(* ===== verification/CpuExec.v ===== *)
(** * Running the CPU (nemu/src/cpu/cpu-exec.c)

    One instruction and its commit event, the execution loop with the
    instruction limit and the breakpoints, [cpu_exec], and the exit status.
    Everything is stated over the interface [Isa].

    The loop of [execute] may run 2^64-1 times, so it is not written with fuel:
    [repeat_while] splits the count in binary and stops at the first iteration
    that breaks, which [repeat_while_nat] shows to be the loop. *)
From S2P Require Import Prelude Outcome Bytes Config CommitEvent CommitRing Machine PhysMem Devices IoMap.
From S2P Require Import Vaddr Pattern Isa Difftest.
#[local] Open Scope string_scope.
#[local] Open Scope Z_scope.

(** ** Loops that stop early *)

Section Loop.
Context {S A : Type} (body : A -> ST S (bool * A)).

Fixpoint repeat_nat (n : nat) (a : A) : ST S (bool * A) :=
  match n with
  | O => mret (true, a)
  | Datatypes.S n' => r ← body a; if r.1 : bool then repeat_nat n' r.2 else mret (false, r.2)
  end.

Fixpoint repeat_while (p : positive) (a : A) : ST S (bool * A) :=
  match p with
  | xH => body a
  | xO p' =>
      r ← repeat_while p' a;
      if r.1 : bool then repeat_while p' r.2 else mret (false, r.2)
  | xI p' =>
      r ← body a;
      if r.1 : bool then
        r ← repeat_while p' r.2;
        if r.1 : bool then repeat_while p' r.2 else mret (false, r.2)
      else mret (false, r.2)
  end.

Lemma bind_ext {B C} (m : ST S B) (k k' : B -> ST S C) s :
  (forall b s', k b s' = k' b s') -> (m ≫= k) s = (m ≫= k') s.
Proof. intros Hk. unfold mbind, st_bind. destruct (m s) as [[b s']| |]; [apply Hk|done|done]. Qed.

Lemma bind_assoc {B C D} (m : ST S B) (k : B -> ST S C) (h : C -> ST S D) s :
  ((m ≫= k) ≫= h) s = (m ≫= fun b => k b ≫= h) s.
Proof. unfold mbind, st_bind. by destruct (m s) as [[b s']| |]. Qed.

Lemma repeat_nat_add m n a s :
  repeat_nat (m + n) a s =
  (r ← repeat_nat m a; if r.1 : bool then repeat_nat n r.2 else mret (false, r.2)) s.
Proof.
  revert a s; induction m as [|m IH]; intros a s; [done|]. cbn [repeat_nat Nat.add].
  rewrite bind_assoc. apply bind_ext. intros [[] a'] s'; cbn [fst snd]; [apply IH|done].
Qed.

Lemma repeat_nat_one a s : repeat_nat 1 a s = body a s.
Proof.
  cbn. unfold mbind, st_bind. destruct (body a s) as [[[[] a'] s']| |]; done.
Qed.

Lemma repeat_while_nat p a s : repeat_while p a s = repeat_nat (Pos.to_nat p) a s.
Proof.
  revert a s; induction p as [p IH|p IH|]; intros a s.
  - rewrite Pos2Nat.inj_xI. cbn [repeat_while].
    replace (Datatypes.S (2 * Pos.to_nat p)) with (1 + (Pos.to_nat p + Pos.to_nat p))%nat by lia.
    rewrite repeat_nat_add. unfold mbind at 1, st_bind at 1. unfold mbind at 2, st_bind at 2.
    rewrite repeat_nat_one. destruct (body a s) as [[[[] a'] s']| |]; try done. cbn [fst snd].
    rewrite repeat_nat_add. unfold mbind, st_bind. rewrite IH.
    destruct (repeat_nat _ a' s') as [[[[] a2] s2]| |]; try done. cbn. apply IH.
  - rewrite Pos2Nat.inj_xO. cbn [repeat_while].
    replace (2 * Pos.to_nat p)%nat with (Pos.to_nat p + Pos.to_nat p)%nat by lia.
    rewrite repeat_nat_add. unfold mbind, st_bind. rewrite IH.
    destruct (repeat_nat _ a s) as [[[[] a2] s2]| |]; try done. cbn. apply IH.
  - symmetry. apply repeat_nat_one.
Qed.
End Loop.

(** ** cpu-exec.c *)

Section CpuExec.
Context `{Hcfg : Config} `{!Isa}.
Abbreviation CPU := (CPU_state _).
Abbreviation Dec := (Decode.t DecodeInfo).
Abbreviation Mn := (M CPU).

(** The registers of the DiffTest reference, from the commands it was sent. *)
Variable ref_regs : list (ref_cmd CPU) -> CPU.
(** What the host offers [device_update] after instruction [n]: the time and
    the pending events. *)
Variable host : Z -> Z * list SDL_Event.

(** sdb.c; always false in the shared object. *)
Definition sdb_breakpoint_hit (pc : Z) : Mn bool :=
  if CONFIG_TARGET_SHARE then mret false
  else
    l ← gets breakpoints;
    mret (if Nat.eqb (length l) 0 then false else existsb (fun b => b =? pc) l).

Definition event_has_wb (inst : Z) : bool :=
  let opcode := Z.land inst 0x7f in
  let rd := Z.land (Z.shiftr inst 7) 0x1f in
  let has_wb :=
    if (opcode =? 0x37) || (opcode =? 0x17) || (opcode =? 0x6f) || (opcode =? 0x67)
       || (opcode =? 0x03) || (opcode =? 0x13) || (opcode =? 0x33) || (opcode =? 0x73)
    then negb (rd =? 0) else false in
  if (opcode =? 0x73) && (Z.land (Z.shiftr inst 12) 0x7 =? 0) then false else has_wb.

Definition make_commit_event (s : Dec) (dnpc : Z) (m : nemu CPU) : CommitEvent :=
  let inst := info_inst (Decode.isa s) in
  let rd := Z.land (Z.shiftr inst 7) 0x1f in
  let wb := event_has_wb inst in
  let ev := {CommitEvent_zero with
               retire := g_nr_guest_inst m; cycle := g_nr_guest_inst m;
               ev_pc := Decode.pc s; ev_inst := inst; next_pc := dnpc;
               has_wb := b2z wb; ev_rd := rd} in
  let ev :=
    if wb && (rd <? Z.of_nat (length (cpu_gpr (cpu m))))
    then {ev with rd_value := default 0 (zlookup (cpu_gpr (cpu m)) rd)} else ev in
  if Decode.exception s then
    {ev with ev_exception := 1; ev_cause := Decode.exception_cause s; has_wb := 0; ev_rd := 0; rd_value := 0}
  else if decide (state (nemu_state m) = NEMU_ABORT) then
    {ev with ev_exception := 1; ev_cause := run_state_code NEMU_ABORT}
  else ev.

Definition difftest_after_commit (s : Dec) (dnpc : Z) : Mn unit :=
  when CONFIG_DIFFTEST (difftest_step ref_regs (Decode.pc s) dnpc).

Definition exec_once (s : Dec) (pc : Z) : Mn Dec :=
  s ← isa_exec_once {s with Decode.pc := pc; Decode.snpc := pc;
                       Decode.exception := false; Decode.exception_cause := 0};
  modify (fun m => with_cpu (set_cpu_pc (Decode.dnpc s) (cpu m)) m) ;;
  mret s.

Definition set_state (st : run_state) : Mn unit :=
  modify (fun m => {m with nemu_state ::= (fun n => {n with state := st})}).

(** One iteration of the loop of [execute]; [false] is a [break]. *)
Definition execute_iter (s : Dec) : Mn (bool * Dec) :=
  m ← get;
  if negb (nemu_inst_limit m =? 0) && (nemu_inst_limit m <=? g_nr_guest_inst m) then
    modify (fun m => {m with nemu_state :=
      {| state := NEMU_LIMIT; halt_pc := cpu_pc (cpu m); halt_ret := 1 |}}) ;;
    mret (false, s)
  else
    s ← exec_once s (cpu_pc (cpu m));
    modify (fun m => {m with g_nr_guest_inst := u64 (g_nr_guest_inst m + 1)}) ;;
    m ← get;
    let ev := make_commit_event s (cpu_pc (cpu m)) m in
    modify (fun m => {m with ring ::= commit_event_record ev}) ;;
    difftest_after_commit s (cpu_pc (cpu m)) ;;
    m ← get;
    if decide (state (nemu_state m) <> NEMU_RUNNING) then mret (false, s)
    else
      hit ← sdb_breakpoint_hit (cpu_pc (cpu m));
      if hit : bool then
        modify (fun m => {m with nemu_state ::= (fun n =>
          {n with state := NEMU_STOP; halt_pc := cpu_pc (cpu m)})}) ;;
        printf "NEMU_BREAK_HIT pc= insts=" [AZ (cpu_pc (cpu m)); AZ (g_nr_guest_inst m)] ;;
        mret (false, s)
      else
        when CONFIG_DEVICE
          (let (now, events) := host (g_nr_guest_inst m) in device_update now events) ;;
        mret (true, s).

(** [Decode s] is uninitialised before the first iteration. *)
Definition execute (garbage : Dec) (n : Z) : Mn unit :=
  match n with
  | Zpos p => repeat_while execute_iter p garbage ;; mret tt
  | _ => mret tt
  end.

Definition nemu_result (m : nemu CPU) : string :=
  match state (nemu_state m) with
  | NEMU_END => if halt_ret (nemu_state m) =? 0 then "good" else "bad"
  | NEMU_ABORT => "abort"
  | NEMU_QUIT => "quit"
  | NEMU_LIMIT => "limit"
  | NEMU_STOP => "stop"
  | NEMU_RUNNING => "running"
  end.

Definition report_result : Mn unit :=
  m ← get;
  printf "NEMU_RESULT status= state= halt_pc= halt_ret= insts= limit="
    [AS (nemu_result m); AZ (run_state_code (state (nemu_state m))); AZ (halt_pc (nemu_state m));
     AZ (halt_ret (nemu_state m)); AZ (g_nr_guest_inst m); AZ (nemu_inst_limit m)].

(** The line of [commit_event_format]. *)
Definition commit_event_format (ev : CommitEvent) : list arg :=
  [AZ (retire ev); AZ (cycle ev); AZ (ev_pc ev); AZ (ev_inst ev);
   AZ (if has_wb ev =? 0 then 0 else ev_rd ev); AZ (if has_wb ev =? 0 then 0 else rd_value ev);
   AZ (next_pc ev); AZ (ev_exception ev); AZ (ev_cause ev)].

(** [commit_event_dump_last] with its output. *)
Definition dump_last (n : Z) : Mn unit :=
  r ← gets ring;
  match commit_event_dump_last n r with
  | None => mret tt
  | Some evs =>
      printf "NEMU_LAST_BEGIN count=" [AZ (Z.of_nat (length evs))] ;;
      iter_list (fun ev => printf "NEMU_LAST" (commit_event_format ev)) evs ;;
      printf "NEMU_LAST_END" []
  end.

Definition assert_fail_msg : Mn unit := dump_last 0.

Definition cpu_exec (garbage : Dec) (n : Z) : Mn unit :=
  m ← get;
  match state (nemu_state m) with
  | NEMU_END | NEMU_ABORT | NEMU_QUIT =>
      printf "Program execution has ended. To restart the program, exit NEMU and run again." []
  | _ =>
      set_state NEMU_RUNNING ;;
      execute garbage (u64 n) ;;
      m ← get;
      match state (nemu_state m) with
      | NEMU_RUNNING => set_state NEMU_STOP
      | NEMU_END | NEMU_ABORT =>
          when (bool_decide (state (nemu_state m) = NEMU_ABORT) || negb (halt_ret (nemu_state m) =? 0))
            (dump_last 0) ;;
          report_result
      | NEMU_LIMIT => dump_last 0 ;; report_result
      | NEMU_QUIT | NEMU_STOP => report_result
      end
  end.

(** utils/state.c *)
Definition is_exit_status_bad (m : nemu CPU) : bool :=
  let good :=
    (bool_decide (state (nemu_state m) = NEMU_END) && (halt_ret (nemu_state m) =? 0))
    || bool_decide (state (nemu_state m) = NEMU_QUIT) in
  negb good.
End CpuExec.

+ + + + +

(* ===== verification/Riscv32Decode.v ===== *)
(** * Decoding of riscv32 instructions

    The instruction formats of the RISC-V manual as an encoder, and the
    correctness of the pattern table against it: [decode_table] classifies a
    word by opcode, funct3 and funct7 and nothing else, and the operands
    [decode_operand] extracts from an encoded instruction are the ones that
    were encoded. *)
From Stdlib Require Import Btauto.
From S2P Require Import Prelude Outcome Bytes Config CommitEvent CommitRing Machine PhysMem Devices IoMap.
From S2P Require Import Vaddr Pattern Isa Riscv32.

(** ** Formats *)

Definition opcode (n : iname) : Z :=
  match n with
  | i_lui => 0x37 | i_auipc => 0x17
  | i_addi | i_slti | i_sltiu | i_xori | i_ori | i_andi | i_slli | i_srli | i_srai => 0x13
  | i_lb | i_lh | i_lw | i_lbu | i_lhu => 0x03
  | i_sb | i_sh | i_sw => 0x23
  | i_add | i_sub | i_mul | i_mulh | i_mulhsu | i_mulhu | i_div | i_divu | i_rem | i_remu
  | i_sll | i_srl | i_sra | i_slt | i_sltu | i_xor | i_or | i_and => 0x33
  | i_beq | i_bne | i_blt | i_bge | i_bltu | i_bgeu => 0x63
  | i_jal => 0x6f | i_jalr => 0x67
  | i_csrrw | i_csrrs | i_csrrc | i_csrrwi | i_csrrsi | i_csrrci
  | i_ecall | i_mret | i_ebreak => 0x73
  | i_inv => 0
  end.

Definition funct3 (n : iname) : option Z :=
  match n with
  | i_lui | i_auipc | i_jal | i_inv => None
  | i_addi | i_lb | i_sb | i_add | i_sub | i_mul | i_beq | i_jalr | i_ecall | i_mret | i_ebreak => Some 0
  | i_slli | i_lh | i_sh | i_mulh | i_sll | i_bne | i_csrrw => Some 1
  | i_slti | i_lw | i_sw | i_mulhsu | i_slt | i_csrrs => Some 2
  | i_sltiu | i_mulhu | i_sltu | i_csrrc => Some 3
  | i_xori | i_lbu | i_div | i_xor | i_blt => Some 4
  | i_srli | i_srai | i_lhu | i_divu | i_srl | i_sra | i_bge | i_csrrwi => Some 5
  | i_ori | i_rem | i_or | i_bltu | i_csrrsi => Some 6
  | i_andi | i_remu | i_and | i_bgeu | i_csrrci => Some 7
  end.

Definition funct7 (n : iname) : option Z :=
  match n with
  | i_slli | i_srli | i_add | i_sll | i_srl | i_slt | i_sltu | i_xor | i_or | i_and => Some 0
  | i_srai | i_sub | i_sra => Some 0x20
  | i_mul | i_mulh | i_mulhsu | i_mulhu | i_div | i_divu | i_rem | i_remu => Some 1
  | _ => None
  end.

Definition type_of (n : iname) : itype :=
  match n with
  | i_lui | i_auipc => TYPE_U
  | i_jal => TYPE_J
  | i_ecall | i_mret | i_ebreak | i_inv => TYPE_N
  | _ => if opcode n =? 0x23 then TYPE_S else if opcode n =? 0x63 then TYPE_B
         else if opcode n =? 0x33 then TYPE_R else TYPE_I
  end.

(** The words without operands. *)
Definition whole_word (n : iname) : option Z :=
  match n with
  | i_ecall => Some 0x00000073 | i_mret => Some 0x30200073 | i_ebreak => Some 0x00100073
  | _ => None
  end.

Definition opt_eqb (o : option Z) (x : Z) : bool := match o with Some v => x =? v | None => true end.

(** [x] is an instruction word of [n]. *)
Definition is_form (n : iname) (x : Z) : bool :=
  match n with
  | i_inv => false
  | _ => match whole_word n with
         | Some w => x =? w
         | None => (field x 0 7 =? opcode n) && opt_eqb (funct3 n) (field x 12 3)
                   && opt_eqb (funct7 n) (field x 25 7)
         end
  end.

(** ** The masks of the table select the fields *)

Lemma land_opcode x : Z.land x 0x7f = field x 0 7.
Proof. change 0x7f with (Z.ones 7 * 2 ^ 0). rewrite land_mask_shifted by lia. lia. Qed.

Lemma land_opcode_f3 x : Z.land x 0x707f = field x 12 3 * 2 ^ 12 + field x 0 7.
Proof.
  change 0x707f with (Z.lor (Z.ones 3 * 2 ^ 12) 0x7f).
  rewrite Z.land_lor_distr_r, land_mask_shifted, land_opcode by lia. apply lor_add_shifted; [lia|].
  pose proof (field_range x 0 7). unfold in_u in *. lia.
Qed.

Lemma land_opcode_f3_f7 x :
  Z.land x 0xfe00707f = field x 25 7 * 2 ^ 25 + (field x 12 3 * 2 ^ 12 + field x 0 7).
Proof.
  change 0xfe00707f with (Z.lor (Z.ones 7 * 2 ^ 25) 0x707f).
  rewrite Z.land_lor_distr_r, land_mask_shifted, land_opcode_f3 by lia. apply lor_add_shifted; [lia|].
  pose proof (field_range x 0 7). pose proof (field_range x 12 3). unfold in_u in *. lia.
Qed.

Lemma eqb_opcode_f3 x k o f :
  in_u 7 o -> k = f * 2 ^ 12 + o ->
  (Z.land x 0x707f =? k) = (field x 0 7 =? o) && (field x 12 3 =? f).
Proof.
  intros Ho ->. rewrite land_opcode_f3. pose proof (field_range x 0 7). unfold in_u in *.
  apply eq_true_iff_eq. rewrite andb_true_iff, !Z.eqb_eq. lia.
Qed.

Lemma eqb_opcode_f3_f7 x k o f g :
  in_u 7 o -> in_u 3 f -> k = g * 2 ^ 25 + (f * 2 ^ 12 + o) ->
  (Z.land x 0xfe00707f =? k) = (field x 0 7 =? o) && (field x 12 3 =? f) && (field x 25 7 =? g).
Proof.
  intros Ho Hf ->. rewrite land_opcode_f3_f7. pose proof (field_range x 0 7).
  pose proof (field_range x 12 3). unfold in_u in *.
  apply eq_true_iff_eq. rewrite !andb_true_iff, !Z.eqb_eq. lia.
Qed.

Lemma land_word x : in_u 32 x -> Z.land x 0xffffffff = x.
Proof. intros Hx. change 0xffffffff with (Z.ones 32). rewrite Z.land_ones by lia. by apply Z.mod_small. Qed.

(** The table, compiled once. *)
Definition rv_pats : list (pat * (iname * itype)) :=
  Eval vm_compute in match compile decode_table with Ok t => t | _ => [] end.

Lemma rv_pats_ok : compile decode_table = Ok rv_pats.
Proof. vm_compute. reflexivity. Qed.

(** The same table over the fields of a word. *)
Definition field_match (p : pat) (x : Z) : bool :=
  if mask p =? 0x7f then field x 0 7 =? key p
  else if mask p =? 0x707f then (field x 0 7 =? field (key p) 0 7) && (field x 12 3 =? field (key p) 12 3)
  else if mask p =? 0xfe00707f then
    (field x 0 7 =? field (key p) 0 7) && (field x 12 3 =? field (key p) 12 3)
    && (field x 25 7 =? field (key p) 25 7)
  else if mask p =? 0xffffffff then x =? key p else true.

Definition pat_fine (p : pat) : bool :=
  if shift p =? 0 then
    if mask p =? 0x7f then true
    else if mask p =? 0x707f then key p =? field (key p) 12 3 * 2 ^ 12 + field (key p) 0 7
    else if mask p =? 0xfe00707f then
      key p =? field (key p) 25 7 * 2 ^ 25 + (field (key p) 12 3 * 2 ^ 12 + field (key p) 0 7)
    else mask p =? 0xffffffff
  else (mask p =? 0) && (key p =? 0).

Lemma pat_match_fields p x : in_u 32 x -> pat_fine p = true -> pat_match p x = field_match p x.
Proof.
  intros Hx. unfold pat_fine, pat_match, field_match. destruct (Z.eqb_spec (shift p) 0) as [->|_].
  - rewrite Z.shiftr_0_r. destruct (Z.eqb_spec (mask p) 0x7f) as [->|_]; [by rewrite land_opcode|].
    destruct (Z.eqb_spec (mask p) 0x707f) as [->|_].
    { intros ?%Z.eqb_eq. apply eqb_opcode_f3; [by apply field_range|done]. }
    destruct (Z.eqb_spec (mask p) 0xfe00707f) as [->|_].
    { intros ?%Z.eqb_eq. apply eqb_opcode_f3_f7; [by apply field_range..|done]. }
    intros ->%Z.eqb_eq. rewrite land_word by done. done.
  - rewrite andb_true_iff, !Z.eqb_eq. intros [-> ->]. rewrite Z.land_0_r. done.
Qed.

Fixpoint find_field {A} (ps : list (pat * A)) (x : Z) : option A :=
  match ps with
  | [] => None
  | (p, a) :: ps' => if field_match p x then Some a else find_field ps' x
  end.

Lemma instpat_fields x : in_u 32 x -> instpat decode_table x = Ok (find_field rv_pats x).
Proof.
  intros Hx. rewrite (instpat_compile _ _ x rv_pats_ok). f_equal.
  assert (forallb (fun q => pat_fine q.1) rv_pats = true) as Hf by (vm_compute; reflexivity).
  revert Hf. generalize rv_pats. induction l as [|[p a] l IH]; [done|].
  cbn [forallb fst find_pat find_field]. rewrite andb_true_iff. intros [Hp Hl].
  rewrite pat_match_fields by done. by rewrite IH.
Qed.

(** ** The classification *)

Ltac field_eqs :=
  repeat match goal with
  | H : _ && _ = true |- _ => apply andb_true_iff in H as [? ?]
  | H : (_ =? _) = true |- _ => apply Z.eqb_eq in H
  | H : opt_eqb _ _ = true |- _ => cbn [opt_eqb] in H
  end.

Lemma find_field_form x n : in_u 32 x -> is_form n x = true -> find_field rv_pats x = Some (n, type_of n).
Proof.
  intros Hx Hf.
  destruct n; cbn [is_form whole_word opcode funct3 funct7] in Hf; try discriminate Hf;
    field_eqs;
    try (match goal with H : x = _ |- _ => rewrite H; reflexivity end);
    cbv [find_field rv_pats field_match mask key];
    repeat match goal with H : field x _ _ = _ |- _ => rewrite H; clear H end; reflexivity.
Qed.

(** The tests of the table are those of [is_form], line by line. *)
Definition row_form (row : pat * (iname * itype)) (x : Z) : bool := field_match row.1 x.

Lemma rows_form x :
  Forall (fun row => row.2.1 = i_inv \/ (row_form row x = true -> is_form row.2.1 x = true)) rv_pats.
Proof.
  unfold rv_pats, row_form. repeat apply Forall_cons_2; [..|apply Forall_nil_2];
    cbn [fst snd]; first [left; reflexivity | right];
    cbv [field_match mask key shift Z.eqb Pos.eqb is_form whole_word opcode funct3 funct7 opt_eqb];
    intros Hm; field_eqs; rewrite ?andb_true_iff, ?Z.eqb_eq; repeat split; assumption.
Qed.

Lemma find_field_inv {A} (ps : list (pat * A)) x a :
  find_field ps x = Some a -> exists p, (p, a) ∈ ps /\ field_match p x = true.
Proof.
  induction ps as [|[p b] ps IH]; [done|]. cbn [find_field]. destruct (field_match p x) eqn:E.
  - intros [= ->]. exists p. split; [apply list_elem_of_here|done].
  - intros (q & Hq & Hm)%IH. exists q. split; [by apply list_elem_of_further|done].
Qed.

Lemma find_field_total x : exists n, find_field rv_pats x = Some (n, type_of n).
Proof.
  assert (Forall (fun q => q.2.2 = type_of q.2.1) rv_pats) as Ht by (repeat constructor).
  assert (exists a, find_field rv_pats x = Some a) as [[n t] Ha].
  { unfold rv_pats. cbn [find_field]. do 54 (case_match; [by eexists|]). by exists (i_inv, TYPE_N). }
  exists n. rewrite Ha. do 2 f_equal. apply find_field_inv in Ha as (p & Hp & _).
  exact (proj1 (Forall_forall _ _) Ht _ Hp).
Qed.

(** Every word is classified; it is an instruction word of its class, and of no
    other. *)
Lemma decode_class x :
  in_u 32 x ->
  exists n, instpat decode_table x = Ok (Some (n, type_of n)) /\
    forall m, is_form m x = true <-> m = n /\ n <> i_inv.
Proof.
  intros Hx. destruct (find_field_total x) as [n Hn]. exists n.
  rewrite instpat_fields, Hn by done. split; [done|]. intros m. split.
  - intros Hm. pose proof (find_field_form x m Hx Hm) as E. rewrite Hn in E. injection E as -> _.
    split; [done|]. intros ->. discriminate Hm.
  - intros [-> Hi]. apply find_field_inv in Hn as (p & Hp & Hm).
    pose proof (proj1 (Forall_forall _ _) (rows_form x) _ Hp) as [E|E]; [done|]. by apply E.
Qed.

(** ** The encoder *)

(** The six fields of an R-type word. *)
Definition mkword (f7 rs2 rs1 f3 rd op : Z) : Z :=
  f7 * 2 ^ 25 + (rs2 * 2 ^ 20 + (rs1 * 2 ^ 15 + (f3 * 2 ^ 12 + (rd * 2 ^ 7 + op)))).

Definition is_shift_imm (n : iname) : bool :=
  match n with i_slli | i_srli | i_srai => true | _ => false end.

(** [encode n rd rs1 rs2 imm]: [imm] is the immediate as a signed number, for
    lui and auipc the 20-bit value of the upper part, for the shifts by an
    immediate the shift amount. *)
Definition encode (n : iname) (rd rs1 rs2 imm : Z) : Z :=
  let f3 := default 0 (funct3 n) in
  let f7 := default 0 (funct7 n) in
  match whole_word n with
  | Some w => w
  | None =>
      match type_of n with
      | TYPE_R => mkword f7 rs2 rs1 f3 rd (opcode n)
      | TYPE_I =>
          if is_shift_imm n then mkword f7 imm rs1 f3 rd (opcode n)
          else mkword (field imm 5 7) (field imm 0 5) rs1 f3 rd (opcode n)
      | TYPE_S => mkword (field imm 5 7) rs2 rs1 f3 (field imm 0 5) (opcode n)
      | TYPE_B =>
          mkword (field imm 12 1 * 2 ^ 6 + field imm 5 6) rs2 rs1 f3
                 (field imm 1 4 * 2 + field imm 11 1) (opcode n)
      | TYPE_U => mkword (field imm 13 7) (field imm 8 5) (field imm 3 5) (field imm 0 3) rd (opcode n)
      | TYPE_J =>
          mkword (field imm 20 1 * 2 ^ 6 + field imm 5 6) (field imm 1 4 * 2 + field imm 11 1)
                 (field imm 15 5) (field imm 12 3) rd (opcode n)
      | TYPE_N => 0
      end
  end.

+ + + + +

## WHAT THIS TASK INVOLVES:
Take from the listing above each line in which the string "Datatypes" is found.

## RESULT:
  | Datatypes.S n' => r ← body a; if r.1 : bool then repeat_nat n' r.2 else mret (false, r.2)
    replace (Datatypes.S (2 * Pos.to_nat p)) with (1 + (Pos.to_nat p + Pos.to_nat p))%nat by lia.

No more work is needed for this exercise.